__ACTIVITY__. For this exercise, reproduce the entries below exactly, but only from the line containing "intros (d & _ & _" through the line containing "document under [_id]", both included.

=== Section Start ===

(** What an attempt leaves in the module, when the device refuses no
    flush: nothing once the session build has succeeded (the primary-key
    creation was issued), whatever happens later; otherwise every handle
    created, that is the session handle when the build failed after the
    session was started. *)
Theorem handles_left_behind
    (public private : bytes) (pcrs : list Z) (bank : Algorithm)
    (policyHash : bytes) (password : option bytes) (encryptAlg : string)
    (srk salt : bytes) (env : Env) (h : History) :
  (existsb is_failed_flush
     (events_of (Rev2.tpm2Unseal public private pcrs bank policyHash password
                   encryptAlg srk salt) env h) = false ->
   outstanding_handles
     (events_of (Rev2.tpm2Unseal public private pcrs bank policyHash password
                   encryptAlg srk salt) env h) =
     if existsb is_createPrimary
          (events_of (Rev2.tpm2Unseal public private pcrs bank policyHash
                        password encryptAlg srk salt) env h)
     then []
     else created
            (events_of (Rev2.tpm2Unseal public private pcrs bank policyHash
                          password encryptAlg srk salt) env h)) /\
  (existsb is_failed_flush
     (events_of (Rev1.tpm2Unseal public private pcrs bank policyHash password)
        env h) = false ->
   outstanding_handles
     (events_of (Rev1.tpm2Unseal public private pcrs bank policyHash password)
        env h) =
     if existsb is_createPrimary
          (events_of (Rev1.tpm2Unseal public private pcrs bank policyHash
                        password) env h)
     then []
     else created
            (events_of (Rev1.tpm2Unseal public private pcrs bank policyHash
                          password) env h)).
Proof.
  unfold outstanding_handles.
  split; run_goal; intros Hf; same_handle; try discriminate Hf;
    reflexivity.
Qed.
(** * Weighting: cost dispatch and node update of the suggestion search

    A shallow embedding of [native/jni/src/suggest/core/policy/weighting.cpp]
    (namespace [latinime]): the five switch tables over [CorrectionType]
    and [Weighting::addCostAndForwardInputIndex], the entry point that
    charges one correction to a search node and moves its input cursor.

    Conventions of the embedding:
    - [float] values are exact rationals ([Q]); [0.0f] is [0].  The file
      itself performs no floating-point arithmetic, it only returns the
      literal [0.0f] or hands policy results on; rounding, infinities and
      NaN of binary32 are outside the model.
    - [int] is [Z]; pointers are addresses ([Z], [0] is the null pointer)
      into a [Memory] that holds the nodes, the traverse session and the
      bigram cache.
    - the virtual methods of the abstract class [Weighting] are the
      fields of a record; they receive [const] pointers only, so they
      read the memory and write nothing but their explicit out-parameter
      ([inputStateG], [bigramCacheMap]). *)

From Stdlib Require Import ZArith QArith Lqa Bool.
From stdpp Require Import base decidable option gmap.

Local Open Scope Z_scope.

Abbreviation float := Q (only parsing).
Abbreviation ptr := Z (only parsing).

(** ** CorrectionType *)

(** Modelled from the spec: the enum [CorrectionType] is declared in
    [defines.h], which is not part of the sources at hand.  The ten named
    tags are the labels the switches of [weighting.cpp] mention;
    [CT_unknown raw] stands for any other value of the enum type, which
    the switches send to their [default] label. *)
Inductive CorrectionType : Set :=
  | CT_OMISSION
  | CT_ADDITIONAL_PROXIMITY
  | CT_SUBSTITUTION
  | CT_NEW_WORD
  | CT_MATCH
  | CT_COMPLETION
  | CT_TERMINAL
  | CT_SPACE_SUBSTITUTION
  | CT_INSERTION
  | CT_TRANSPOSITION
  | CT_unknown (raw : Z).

=== Section End ===
=== Section Start ===

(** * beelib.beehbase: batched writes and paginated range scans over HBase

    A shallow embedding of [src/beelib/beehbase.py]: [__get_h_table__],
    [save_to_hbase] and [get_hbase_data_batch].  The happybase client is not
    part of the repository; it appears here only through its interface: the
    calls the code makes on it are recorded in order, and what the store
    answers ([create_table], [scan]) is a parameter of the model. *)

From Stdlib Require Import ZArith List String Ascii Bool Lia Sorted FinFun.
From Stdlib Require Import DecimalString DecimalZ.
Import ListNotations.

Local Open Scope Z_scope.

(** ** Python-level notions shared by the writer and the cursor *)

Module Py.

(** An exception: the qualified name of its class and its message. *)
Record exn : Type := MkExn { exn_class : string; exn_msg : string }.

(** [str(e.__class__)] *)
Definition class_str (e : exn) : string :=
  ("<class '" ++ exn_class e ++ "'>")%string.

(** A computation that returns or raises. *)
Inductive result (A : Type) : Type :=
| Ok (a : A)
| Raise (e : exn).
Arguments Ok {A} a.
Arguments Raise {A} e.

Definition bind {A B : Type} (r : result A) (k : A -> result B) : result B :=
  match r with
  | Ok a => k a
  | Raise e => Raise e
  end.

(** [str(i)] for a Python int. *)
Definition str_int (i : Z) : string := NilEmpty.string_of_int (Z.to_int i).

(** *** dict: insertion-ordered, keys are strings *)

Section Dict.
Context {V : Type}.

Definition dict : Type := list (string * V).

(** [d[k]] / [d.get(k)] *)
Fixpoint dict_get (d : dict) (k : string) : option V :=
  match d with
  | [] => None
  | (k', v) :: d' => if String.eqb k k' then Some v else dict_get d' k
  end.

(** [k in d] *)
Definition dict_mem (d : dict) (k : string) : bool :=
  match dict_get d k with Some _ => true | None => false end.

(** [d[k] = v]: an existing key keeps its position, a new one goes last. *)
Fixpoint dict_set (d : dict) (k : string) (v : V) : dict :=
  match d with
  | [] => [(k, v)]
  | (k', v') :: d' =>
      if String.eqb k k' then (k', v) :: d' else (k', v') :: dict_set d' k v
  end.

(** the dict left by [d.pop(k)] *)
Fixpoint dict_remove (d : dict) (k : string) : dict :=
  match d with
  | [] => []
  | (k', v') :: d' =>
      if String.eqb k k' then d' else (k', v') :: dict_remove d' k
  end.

=== Section End ===
=== Section Start ===

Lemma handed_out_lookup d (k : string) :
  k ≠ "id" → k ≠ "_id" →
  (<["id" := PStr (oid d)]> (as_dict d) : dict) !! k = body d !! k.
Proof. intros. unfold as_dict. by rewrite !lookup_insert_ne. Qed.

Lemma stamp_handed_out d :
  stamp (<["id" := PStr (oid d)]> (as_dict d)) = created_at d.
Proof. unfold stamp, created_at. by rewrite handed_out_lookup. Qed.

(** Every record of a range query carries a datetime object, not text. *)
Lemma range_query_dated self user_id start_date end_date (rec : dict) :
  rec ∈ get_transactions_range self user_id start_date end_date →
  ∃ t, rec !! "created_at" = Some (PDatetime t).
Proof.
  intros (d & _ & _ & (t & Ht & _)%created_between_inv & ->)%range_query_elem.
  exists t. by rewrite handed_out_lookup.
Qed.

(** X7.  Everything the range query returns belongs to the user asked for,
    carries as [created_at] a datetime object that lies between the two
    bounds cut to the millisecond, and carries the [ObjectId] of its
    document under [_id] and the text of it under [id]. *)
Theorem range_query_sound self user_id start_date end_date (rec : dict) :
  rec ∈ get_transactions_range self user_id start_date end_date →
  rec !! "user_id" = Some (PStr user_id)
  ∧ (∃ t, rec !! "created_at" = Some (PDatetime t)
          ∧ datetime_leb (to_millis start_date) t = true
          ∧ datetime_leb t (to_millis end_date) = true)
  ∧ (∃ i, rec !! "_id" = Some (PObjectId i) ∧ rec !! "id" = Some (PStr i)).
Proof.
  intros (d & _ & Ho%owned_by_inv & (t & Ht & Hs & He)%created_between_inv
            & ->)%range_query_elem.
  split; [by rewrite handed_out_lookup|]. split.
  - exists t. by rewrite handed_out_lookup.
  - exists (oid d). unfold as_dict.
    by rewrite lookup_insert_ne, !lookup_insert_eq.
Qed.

=== Section End ===

__RESPONSE TO THIS TASK__.
  intros (d & _ & _ & (t & Ht & _)%created_between_inv & ->)%range_query_elem.
  exists t. by rewrite handed_out_lookup.
Qed.

(** X7.  Everything the range query returns belongs to the user asked for,
    carries as [created_at] a datetime object that lies between the two
    bounds cut to the millisecond, and carries the [ObjectId] of its
    document under [_id] and the text of it under [id]. *)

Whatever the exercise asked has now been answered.